The word we see to be common to those passages strikes the keynote for our present meditation: The Zeal of the Lord, or: The way to Heavenly Fullness. Heavenly fullness in a very real and special way is set before us in the life of Elisha. This fact will impress us every time we read that life, or anything in connection with it. From beginning to end, wherever Elisha is seen to come into a situation, the result is fullness, living fullness, fullness of life. That fullness is heavenly fullness because it came out from heaven, had its rise in heaven. It was when Elijah went up by a whirlwind into heaven, and his mantle fell upon Elisha, that Elisha's real life and ministry commenced. So that it was a heavenly fullness, and it is of this that his life speaks to us.

Elisha, then, was the outcome and fullness of Elijah. Elijah laid the foundation and provided the ground for Elisha's ministry, and in spiritual things Elijah indicates, therefore, the way, the basis, the foundation of heavenly fullness. Elisha required Elijah. In a very real sense he sprang out of Elijah. But Elijah also needed Elisha. He needed that which would be the increased expression of his own life. Here you have part and counterpart. Here you have the ground or foundation, and the superstructure. Here you have the seed and fruit and fullgrown tree. You need to know the nature of the seed, to know exactly what it is you are planting or sowing, and it is likewise important to recognize what Elijah stands for, in order that you may get the Elisha result. It is very nice to take up what is presented to us of heavenly fullness in Elisha, and be drawn out to that, and to say: Well, we desire with all our hearts to have the heavenly fullness, the resurrection life, the power of His resurrection as brought out by Elisha, but it is quite impossible for us to enter into that, to know anything about the heavenly fullness, unless we stand upon the Elijah ground which provides for it.

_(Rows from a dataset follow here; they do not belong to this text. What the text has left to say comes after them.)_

Lemma number_other n : is_number n -> (n =? DataChannelNumber) = false /\ (n =? CommandChannelNumber) = false.
Proof. unfold is_number, DataChannelNumber, CommandChannelNumber. lia. Qed.

(** What the channels on the way hand on as it is. *)
Definition handed_on (i : Incoming) : Prop := match i with Handled e => e = NoError | Waits _ => True end.

(** A packet is passed down to the channel it is for; [i] is what that makes of it, holding
    the channels on the way. *)
Lemma handle_route path : forall r held c d fuel n data i w w', resolve path c w = Some d -> unplugged path c w = true ->
  Forall is_number path -> 0 <= n < 2 ^ 32 -> (length path < fuel)%nat -> (forall held, handed_on (i held)) ->
  (forall held fuel, handleIncomingPacket (S fuel) r held d n data w = Ret (i held, w')) ->
  exists held', handleIncomingPacket fuel r held c (route path n data).1 (route path n data).2 w = Ret (i held', w').
Proof.
  induction path as [| m path IH]; intros r held c d fuel n data i w w' Hr Hu Hp Hn Hf Hi Hd.
  - simpl in Hr. simplify_eq. destruct fuel; [simpl in Hf; lia |]. exists held. apply Hd.
  - apply resolve_next in Hr as (ch & s & chs & Ec & Hm & Es & Hr). destruct fuel as [| fuel]; [simpl in Hf; lia |].
    cbn [unplugged] in Hu. rewrite Ec, Hm in Hu. apply andb_true_iff in Hu as [Hg Hu]. apply bool_decide_eq_true in Hg.
    inversion Hp as [| ? ? Hm2 Hp2]. subst. destruct (number_other m Hm2) as [N1 N2].
    destruct (IH r (s :: held) s d fuel n data i w w') as [held' Hx]; try done; [simpl in Hf; lia |]. exists held'.
    cbn [handleIncomingPacket route fst snd]. rewrite (deref_some _ _ _ Ec). cbn [mbind result_bind].
    rewrite Hg, N1, N2, Hm, Es. destruct (_ <? 4) eqn:Hl.
    { rewrite zlen_app, zlen_be_encode in Hl. pose proof (zlen_nonneg (route path n data).2). exfalso. apply Z.ltb_lt in Hl. lia. }
    destruct (be4_split (route path n data).1 (route path n data).2) as [-> ->]; [by apply route_number |].
    rewrite Hx. cbn [mbind result_bind]. specialize (Hi held'). destruct (i held') as [e |]; [by rewrite Hi | done].
Qed.

Lemma names_route path : forall c d fuel data w, resolve path c w = Some d -> unplugged path c w = true ->
  Forall is_number path -> names fuel c (route path DataChannelNumber data).1 (route path DataChannelNumber data).2 w = None.
Proof.
  induction path as [| m path IH]; intros c d fuel data w Hr Hu Hp; destruct fuel as [| fuel]; try done; cbn [names].
  - cbn [route fst snd]. destruct (w.(objs) !! c); [| done]. cbn [mbind option_bind]. by rewrite Z.eqb_refl, orb_true_r.
  - apply resolve_next in Hr as (ch & s & chs & Ec & Hm & Es & Hr).
    cbn [unplugged] in Hu. rewrite Ec, Hm in Hu. apply andb_true_iff in Hu as [Hg Hu]. apply bool_decide_eq_true in Hg.
    inversion Hp as [| ? ? Hm2 Hp2]. subst. destruct (number_other m Hm2) as [N1 N2]. cbn [route fst snd].
    rewrite Ec. cbn [mbind option_bind]. rewrite Hg, N1, N2, Hm. cbn [mbind option_bind].
    rewrite bool_decide_eq_false_2 by (by intros []). cbn [orb]. destruct (_ <? 4) eqn:Hl; [done |].
    destruct (be4_split (route path DataChannelNumber data).1 (route path DataChannelNumber data).2) as [-> ->].
    { apply route_number; [done | unfold DataChannelNumber; lia]. }
    by apply (IH s d).
Qed.

Definition put_back (data : list Z) (q : Queue (T := list Z)) : Queue (T := list Z) := (insert bsize true data q).2.

Lemma inboxes_deliver c data w : inboxes (update c (deliver data) w) = alter (put_back data) c (inboxes w).
Proof. unfold inboxes, update, with_objs. cbn [objs]. by apply fmap_alter. Qed.

(** A packet for the channel itself: the queue takes it, or the receiver waits with it. *)
Definition kept_or_put (c : nat) ch (data : list Z) (held : list nat) : Incoming :=
  if ch.(receivingQueue).(notFull).(flag) then Handled NoError else Waits (Putting held c data).

Lemma kept_handed_on c ch data held : handed_on (kept_or_put c ch data held).
Proof. unfold kept_or_put, handed_on. by destruct (flag _). Qed.

Lemma handle_data r c ch data w : Inv w -> w.(objs) !! c = Some ch -> ch.(pluggedChannel) = None ->
  exists w1, aside w w1 /\ Inv w1 /\ forall held fuel, handleIncomingPacket (S fuel) r held c DataChannelNumber data w
    = Ret (kept_or_put c ch data held, if ch.(receivingQueue).(notFull).(flag) then update c (deliver data) w1 else w1).
Proof.
  intros I E Hg.
  assert (exists w1, aside w w1 /\ Inv w1 /\
    (if wantsSlowDown ch then sendCommand c packSlowDownRequest (update c (with_received ch.(receivingQueue) true) w)
     else Ret w) = Ret w1) as (w1 & A & I1 & Hw).
  { destruct (wantsSlowDown ch); [| exists w; split; [reflexivity | done]].
    set (w0 := update c _ w). assert (Inv w0) as I0 by (by apply (inv_received c ch)).
    pose proof (sendCommand_aside c packSlowDownRequest w0 I0 ltac:(apply update_some; by eexists)) as H.
    destruct (sendCommand _ _ w0) as [w1 | | |]; try done. destruct H as [I1 A1]. exists w1. split; [| done].
    etrans; [| exact A1]. split; apply fmap_update; intros; by simplify_eq. }
  exists w1. split; [done |]. split; [done |]. intros held fuel. cbn [handleIncomingPacket].
  rewrite (deref_some _ _ _ E). cbn [mbind result_bind]. rewrite Hg, Z.eqb_refl.
  rewrite Hw. cbn [mbind result_bind].
  pose proof (f_equal (lookup c) (aside_inboxes _ _ A)) as Hq. unfold inboxes in Hq. rewrite !lookup_fmap, E in Hq.
  destruct (w1.(objs) !! c) as [ch1 |] eqn:E1; [| done]. injection Hq as Hq.
  rewrite (deref_some _ _ _ E1). cbn [mbind result_bind]. rewrite Hq. unfold kept_or_put. by destruct (flag _).
Qed.

Definition wire_at (r : nat) w : option Wire :=
  ch ← w.(objs) !! r; match ch.(kind) with SocketChannel s => Some s | VirtualChannel _ _ => None end.

Lemma wire_at_spec r s w : wire_at r w = Some s -> exists ch, w.(objs) !! r = Some ch /\ ch.(kind) = SocketChannel s.
Proof.
  unfold wire_at. destruct (w.(objs) !! r) as [ch |]; [| done]. cbn [mbind option_bind].
  destruct (kind ch) eqn:Ek; [| done]. intros. simplify_eq. eauto.
Qed.

Lemma wire_at_on_wire r f s w : wire_at r w = Some s -> wire_at r (update r (on_wire f) w) = Some (f s).
Proof.
  intros H. apply wire_at_spec in H as (ch & E & Ek). unfold wire_at. rewrite (update_here _ _ _ _ E). cbn [mbind option_bind].
  unfold on_wire. by rewrite Ek.
Qed.

Lemma wire_of_at r s w : wire_at r w = Some s -> exists ch, w.(objs) !! r = Some ch /\ wire_of r w = Ret (ch, s).
Proof.
  intros H. apply wire_at_spec in H as (ch & E & Ek). exists ch. split; [done |]. unfold wire_of.
  rewrite (deref_some _ _ _ E). cbn [mbind result_bind]. by rewrite Ek.
Qed.

(** What a connection says of itself stays. *)
Lemma aside_wire r s w w' : faces w' = faces w -> streams w' = streams w -> wire_at r w = Some s ->
  exists s', wire_at r w' = Some s' /\ s'.(maxPayload) = s.(maxPayload) /\ s'.(connected) = s.(connected)
    /\ s'.(inbox) = s.(inbox) /\ s'.(eof) = s.(eof) /\ s'.(receiver) = s.(receiver).
Proof.
  intros Hf Hs H. apply wire_at_spec in H as (ch & E & Ek).
  pose proof (f_equal (lookup r) Hf) as Hfr. pose proof (f_equal (lookup r) Hs) as Hsr.
  unfold faces in Hfr. unfold streams in Hsr. rewrite !lookup_fmap, E in Hfr. rewrite !lookup_fmap, E in Hsr. destruct (w'.(objs) !! r) as [ch' |] eqn:E'; [| done].
  unfold face, stream_at in *. simpl in *. rewrite Ek in Hfr, Hsr. unfold wire_at. rewrite E'. cbn [mbind option_bind].
  destruct (kind ch') as [s' |]; [| done]. exists s'. split; [done |]. repeat split; congruence.
Qed.

Record Message : Type := mkMessage { to : list Z; body : list Z }.

Definition packet_of (m : Message) : WritingPacket :=
  let x := route m.(to) DataChannelNumber m.(body) in mkPacket x.2 None x.1.

(** A message that a connection with packets up to [limit] carries. *)
Definition carried (limit : Z) (m : Message) : Prop :=
  Forall is_number m.(to) /\ 0 < zlen m.(body) /\ zlen m.(body) + 4 * zlen m.(to) <= limit
  /\ zlen m.(body) + 4 * zlen m.(to) < 2 ^ 31.

Lemma carried_framed m s : carried s.(maxPayload) m -> framed s (packet_of m).(channelNumber) (packet_of m).(packet).
Proof.
  intros (Hp & H0 & H1 & H2). unfold framed, packet_of. cbn [channelNumber packet]. rewrite zlen_route.
  split; [apply route_number; [done | unfold DataChannelNumber; lia] | lia].
Qed.

Lemma aside_channel c ch w w' : faces w' = faces w -> inboxes w' = inboxes w -> w.(objs) !! c = Some ch ->
  exists ch', w'.(objs) !! c = Some ch' /\ ch'.(receivingQueue) = ch.(receivingQueue)
    /\ ch'.(pluggedChannel) = ch.(pluggedChannel).
Proof.
  intros Hf Hq E. pose proof (f_equal (lookup c) Hf) as Hfc. pose proof (f_equal (lookup c) Hq) as Hqc.
  unfold faces in Hfc. unfold inboxes in Hqc. rewrite !lookup_fmap, E in Hfc. rewrite !lookup_fmap, E in Hqc.
  destruct (w'.(objs) !! c) as [ch' |]; [| done]. exists ch'. unfold face in Hfc. simpl in *. split; [done |]. split; congruence.
Qed.

Lemma unplugged_end path : forall c d ch w, resolve path c w = Some d -> unplugged path c w = true ->
  w.(objs) !! d = Some ch -> ch.(pluggedChannel) = None.
Proof.
  induction path as [| m path IH]; intros c d ch w Hr Hu E.
  - simpl in Hr. simplify_eq. cbn [unplugged] in Hu. rewrite E, andb_true_r in Hu. by apply bool_decide_eq_true in Hu.
  - apply resolve_next in Hr as (x & s & chs & Ec & Hm & Es & Hr). cbn [unplugged] in Hu. rewrite Ec, Hm in Hu.
    apply andb_true_iff in Hu as [_ Hu]. by apply (IH s d ch w).
Qed.

Lemma on_wire_face r f w : (forall s, (f s).(maxPayload) = s.(maxPayload) /\ (f s).(connected) = s.(connected)) ->
  faces (update r (on_wire f) w) = faces w.
Proof.
  intros H. apply fmap_update. intros ch _. unfold on_wire, face. destruct (kind ch) as [s |] eqn:Ek; [| by rewrite Ek].
  destruct (H s) as [H1 H2]. simpl. by rewrite H1, H2.
Qed.

Lemma stream_faces r s rest w : wire_at r w = Some s -> s.(connected) = true ->
  faces (update r (on_wire (fun _ => with_stream true rest s.(eof) s)) w) = faces w.
Proof.
  intros Hw Hc. apply wire_at_spec in Hw as (ch & E & Ek). apply fmap_update. intros x Ex. simplify_eq.
  unfold on_wire, face. rewrite Ek. simpl. by rewrite Hc.
Qed.

Lemma stream_inboxes r s rest w :
  inboxes (update r (on_wire (fun _ => with_stream true rest s.(eof) s)) w) = inboxes w.
Proof. apply fmap_update. intros x _. unfold on_wire. by destruct (kind x). Qed.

The Starting Place of Heavenly Fullness

We therefore look to Elijah, to see the starting place, the foundation, the basis of heavenly fullness. Before we go on in our consideration of Elijah in this particular connection - and there is no doubt whatever that that is the meaning of the life of these two viewed as one life: seed and fruit; foundation and building; root and branch - there are one or two preliminary words of a general character to be said, though they are of great importance.

God has a fixed starting place. God never changes that starting place, nor does He move from it. The importance of recognizing that to be so is that everything in the matter of progress is determined by the starting place. The starting place governs all the later life. That means that if we take up things at a point beyond God's starting place, we shall have that much to go back upon and to undo, or we shall otherwise be limited as to the measure of divine fullness for ever after.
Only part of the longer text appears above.